She reached up and put it around his neck. He could feel its weight through his mail shirt.
"San Giorgio. It was my husband's, and I have kept it locked away in my jewel casket since the day the puzzolenti Filippeschi murdered him. It is yours now. San Giorgio will give you victory." She raised her thin body on tiptoe and he felt her dry lips press against his cheek.
"I will never forget this moment, Madonna." He touched her yellow cheeks with his fingertips to brush away her tears.
He did not want her to know that this was his first—his very first—battle.
Climbing the spiral stairs to the tower, his legs ached as he pushed his mailed weight upward, and his neck felt strained under his mail hood and steel helmet. It had been weeks since he had worn his mail, days since he had practiced his sword drill. He swore at himself.
He emerged through a trapdoor onto a square platform paved with flagstone. Three helmeted heads turned to him: De Puys, his head covered with tight-laced mail leaving only a circle for his eyes, nose, and mustached mouth; Teodoro, capitano of Simon's Venetian crossbowmen, wearing a bowl-shaped helmet; and de Verceuil, whose tall helmet was painted bright red and shaped like a cardinal's mitre covering his entire face with the stem of a gold cross running up the center and the arms of the cross spread over the eyeholes.

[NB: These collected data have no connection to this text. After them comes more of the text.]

(** What the initiator holds after sending, and what it sent. *)
Record initiation_sent (e e' : Env) (m : message_handshake_initiation) (own other psk eph ck h : bytes)
    : Prop := {
  is_ok : initiation_ok m;
  is_index : hi_sender_index m = fst (wg_device_allocate_index e);
  is_nonzero : hi_sender_index m <> 0;
  is_ephemeral_ok : bytes_of 32 eph;
  is_ephemeral : hi_unencrypted_ephemeral m = crypto_x25519_public_key eph;
  is_mac1 : mac1_of (mk_key (crypto_x25519_public_key other) true) (body m)
            = Some (mac1 (hi_macs m));
  is_readable : forall B sB, configured B sB other own psk ->
    read_initiation m B sB = Some (ck, h, fst (Tai64nNow (ev_world e)));
  is_identity : the_identity e' = the_identity e;
  is_private : ephemeral_private (the_material e') = mk_key eph true;
  is_ck : chaining_key (the_material e') = mk_key ck true;
  is_h : hash (the_material e') = mk_key h true;
  is_state : hk_state (pr_handshake (the_peer e')) = HandshakeState_InitiationCreated;
  is_local : hk_local_index (pr_handshake (the_peer e')) = hi_sender_index m;
  is_registered : wg_device_index_matches_slot (ev_device e') wg_index_slot_Handshake
                    (hi_sender_index m) = true;
  is_keypairs : (pr_current_keypair (the_peer e'), pr_next_keypair (the_peer e'),
                 pr_previous_keypair (the_peer e'))
                = (pr_current_keypair (the_peer e), pr_next_keypair (the_peer e),
                   pr_previous_keypair (the_peer e));
  is_world : world_ok (ev_world e');
  is_services : same_services (ev_world e) (ev_world e');
  is_has_peer : dv_has_peer (ev_device e') = dv_has_peer (ev_device e);
  is_last : pr_last_initiation (the_peer e') = m /\ pr_has_last_initiation (the_peer e') = true;
  is_mac1_kept : ck_last_mac1 (pr_cookie (the_peer e')) = mac1 (hi_macs m) /\
    ck_has_last_mac1 (pr_cookie (the_peer e')) = true;
  is_kept : precomputed_static_static (the_material e') = precomputed_static_static (the_material e) /\
    ck_value (pr_cookie (the_peer e')) = ck_value (pr_cookie (the_peer e)) /\
    pr_handshake_retry (the_peer e') = pr_handshake_retry (the_peer e) /\
    pr_staged_outbound_packets (the_peer e') = pr_staged_outbound_packets (the_peer e) /\
    pr_timers (the_peer e') = pr_timers (the_peer e)
}.

(** The environment in which the initiation is written. *)
Definition index_assigned (idx : Z) (e : Env) : Env :=
  on_device (wg_device_register_handshake_index idx)
    (on_handshake (noise_handshake_set_remote_index 0)
      (on_handshake (noise_handshake_set_local_index idx) e)).

Lemma device_create_run e d :
  world_ok (ev_world e) -> dv_has_peer (ev_device e) = true ->
  wg_device_create_handshake_initiation (mk_writing e d)
  = noise_handshake_create_initiation
      (mk_writing (index_assigned (fst (wg_device_allocate_index e)) (snd (wg_device_allocate_index e))) d).
Proof.
  intros HW HP. pose proof (allocate_index_spec e HW) as HA. unfold wg_device_create_handshake_initiation.
  rewrite bind_gets. change (id ?x) with x. cbn [wd_env].
  rewrite bind_require. unfold wg_device_first_peer. rewrite HP, bool_decide_true by done.
  rewrite bind_step_with. cbn [wd_env]. destruct (wg_device_allocate_index e) as [idx e0]. cbn [fst snd].
  destruct HA as (_ & HI & _). rewrite bind_require, (proj2 (Z.eqb_neq _ _)) by done. cbn [negb].
  change ((mk_writing e d) <| wd_env := e0 |>) with (mk_writing e0 d).
  by rewrite !bind_in_env.
Qed.

(** Drawing an ephemeral key, and the timestamp that follows it. *)
Lemma draw_ephemeral w :
  world_ok w ->
  let '(r, w') := get_random_bytes 32 w in
  bytes_of 32 (ClampX25519PrivateKey r) /\ world_ok w' /\ same_services w w' /\
  w_realtime_reads w' = w_realtime_reads w /\ w_monotonic_reads w' = w_monotonic_reads w.
Proof.
  intros HW. pose proof (get_random_bytes_ok 32 w HW) as HB.
  pose proof (get_random_bytes_world 32 w HW) as HW'. simpl in *. by split; [apply clamp_ok|].
Qed.

(** [write_initiation] for a configured identity, read by any counterpart. *)
Lemma write_initiation_spec A sA own other psk eph ts :
  bytes_of 32 own -> bytes_of 32 other -> configured A sA own other psk ->
  bytes_of 32 eph -> bytes_of 12 ts ->
  exists ck h es et, write_initiation A sA eph ts = Some (ck, h, es, et) /\
    bytes_of 48 es /\ bytes_of 28 et /\
    forall B sB src, configured B sB other own psk ->
      hi_unencrypted_ephemeral src = crypto_x25519_public_key eph ->
      hi_encrypted_static src = es -> hi_encrypted_timestamp src = et ->
      read_initiation src B sB = Some (ck, h, ts).
Proof.
  intros Hown Hother HA He Hts.
  set (B0 := mk_identity (mk_key other true) (mk_key (crypto_x25519_public_key other) true)
               (mk_key (crypto_x25519_public_key own) true) (mk_key psk true)).
  destruct (initiation_transcript A B0 sA
    (mk_key (crypto_x25519 other (crypto_x25519_public_key own)) true) own other psk Hown Hother HA
    ltac:(by split) eph ts He Hts) as (ck & h & es & et & EW & _ & _ & Hes & Het & _).
  exists ck, h, es, et. split; [done|]. split; [done|]. split; [done|].
  intros B sB src HB. destruct (initiation_transcript A B sA sB own other psk Hown Hother HA HB eph ts He Hts)
    as (ck' & h' & es' & et' & EW' & _ & _ & _ & _ & HR).
  rewrite EW in EW'. injection EW' as <- <- <- <-. apply HR.
Qed.

Lemma index_assigned_matches idx e :
  idx <> 0 ->
  wg_device_index_matches_slot (ev_device (index_assigned idx e)) wg_index_slot_Handshake idx = true.
Proof.
  intros HI. unfold wg_device_index_matches_slot. rewrite (proj2 (Z.eqb_neq _ _)) by done. cbn.
  by rewrite (proj2 (Z.eqb_neq _ _)), Z.eqb_refl by done.
Qed.

Lemma device_initiation_spec e d own other psk :
  bytes_of 32 own -> bytes_of 32 other -> ready_peer e own other psk ->
  exists e' m eph ck h,
    wg_device_create_handshake_initiation (mk_writing e d) = (Some tt, mk_writing e' m) /\
    initiation_sent e e' m own other psk eph ck h.
Proof.
  intros Hown Hother [HW HC HP HF HK].
  pose proof (allocate_index_spec e HW) as HA. pose proof (allocate_loop_reads 32 e) as [_ HAR].
  fold (wg_device_allocate_index e) in HAR. rewrite device_create_run by done.
  destruct (wg_device_allocate_index e) as [idx [w0 d0]] eqn:EA. cbn [fst snd] in *.
  destruct HA as ([F1 F2 F3 F4 F5 F6] & HI & HU & _). cbn [ev_world ev_device] in *.
  pose proof (draw_ephemeral w0 F1) as HE. destruct (get_random_bytes 32 w0) as [r w1] eqn:ER.
  destruct HE as (Heph & HW1 & HS1 & HR1 & _). set (eph := ClampX25519PrivateKey r) in *.
  destruct (Tai64nNow w1) as [ts w2] eqn:ET. destruct (Tai64nNow_ok w1) as [Hts HW2].
  rewrite ET in Hts, HW2. specialize (HW2 HW1). cbn [fst snd] in *.
  assert (ts = fst (Tai64nNow (ev_world e))) as Ets.
  { change ts with (fst (ts, w2)). rewrite <- ET. apply Tai64nNow_view; [|congruence].
    transitivity (w_realtime w0); [apply HS1|apply F2]. }
  destruct (write_initiation_spec _ _ own other psk eph ts Hown Hother HF Heph Hts)
    as (ck & h & es & et & HWI & Hes & Het & HR).
  set (m0 := mk_initiation 1 idx (crypto_x25519_public_key eph) es et macs_init).
  assert (initiation_ok m0) as Hm0.
  { repeat (split; [done || by apply public_ok|]). apply macs_init_ok. }
  destruct HF as [C1 C2 C3 C4 C5].
  destruct (ApplyOutgoingMacs_spec (ML := initiation_mac_laws) m0 (remote_static (the_identity e))
    (pr_cookie (the_peer e)) w2 Hm0 ltac:(by rewrite C3) HK HW2)
    as (mac1 & mac2 & EM & Hm1 & Hm2 & _ & HW3 & EO).
  set (m := set_macs (mk_macs mac1 mac2) m0) in EO. set (w3 := snd _) in EO, HW3.
  assert (initiation_ok m) as Hm by (apply (ok_set (MacMessageLaws := initiation_mac_laws)); done).
  set (e1 := index_assigned idx (mk_env w0 d0)).
  assert (the_peer e1 = (the_peer e) <| pr_handshake ::= fun hs => hs <| hk_local_index := idx |>
                                          <| hk_remote_index := 0 |> |>) as EP1 by by rewrite <- F4.
  pose proof (create_initiation_run e1 d r w1 ts w2 ck h es et m
    (noise_cookie_record_last_mac1 (pr_cookie (the_peer e)) mac1) w3) as HCR. cbv zeta in HCR.
  unfold the_identity, the_material in HCR. rewrite EP1 in HCR.
  specialize (HCR (f_equal key_valid C1) (f_equal key_valid C2) (f_equal key_valid C3)
    (f_equal key_valid C5) HI ER ET HWI EO).
  rewrite HCR. do 5 eexists. split; [reflexivity|].
  assert (mac1_of (mk_key (crypto_x25519_public_key other) true) (body m) = Some mac1) as EM'.
  { rewrite <- EM. unfold m. rewrite (body_set (MacMessageLaws := initiation_mac_laws)).
    apply mac1_of_key. by rewrite C3. }
  split; try done.
  - by rewrite EA.
  - intros B sB HB. rewrite <- Ets. by apply HR.
  - by apply (index_assigned_matches idx (mk_env w0 d0)).
  - by apply (GetMonotonicTime_world w3).
  - etransitivity; [exact F2|]. etransitivity; [exact HS1|].
    assert (same_services w1 w2) as HS2 by (by replace w2 with (snd (Tai64nNow w1)) by (by rewrite ET)).
    etransitivity; [exact HS2|]. apply (noise_cookie_is_valid_world _ w2).
Qed.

Dressed for war, de Verceuil looked more like a cardinal than he usually did, Simon thought ironically.
Of the four men on the tower platform, de Verceuil wore the most elaborate armor with steel plates over his mail at his shoulders, knees, and shins. Hanging from a broad belt at his side was a mace, an iron ball on the end of a steel handle a foot long. This was, Simon knew, the proper weapon for a clergyman, who was not supposed to shed blood.
Over his mail shirt de Verceuil wore a long crimson surcoat sewn with cloth-of-gold Maltese crosses. De Puys, like Simon, wore a purple surcoat on which the three gold crowns of Gobignon were embroidered over and over again. Teodoro's simple breastplate of hardened leather was reinforced with steel plates.